Records from a dataset
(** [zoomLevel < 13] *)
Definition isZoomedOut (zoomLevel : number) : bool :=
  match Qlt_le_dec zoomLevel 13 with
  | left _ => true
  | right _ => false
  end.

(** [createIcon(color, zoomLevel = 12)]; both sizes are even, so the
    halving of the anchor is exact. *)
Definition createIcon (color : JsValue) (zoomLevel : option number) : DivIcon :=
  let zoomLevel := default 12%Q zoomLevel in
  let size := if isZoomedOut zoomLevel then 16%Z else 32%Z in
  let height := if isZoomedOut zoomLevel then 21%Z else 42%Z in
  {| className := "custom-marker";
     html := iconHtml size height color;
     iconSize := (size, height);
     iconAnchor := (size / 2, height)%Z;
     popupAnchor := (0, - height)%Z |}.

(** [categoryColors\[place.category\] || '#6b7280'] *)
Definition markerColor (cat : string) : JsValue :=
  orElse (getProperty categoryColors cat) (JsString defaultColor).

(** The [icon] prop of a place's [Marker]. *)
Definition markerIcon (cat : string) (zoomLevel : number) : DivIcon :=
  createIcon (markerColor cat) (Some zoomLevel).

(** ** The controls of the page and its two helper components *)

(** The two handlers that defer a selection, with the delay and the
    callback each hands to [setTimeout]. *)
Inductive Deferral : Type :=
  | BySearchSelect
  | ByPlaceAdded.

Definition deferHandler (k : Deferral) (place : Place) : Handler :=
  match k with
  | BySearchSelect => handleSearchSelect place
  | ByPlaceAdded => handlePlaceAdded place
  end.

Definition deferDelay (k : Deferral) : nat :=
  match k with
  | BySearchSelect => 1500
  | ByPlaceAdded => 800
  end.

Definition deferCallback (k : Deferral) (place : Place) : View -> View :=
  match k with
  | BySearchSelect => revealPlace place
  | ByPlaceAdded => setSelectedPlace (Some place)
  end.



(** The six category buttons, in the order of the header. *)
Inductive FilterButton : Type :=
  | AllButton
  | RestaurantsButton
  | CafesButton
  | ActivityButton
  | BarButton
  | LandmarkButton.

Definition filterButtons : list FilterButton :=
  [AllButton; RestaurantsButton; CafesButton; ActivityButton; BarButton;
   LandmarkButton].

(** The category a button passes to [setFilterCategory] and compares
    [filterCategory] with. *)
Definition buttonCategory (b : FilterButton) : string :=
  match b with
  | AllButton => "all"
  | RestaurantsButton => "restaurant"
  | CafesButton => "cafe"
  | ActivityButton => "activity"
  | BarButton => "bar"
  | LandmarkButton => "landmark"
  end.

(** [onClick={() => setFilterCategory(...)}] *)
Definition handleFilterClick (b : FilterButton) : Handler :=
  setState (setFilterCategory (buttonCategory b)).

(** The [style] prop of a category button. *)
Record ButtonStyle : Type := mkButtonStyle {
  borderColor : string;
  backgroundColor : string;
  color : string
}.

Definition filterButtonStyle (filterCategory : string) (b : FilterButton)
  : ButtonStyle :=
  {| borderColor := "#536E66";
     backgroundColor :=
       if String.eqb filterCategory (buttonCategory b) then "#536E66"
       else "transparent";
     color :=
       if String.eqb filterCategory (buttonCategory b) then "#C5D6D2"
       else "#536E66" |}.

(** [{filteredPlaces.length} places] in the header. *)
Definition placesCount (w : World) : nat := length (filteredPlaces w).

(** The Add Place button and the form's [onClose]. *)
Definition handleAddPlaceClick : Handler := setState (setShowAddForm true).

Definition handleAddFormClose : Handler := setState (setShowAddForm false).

**What you should do**
What is needed is every line from the start of the entries through the line containing "halving of the anchor is exact. *)", returned word for word and nothing else.

**Task output**
(** [zoomLevel < 13] *)
Definition isZoomedOut (zoomLevel : number) : bool :=
  match Qlt_le_dec zoomLevel 13 with
  | left _ => true
  | right _ => false
  end.

(** [createIcon(color, zoomLevel = 12)]; both sizes are even, so the
    halving of the anchor is exact. *)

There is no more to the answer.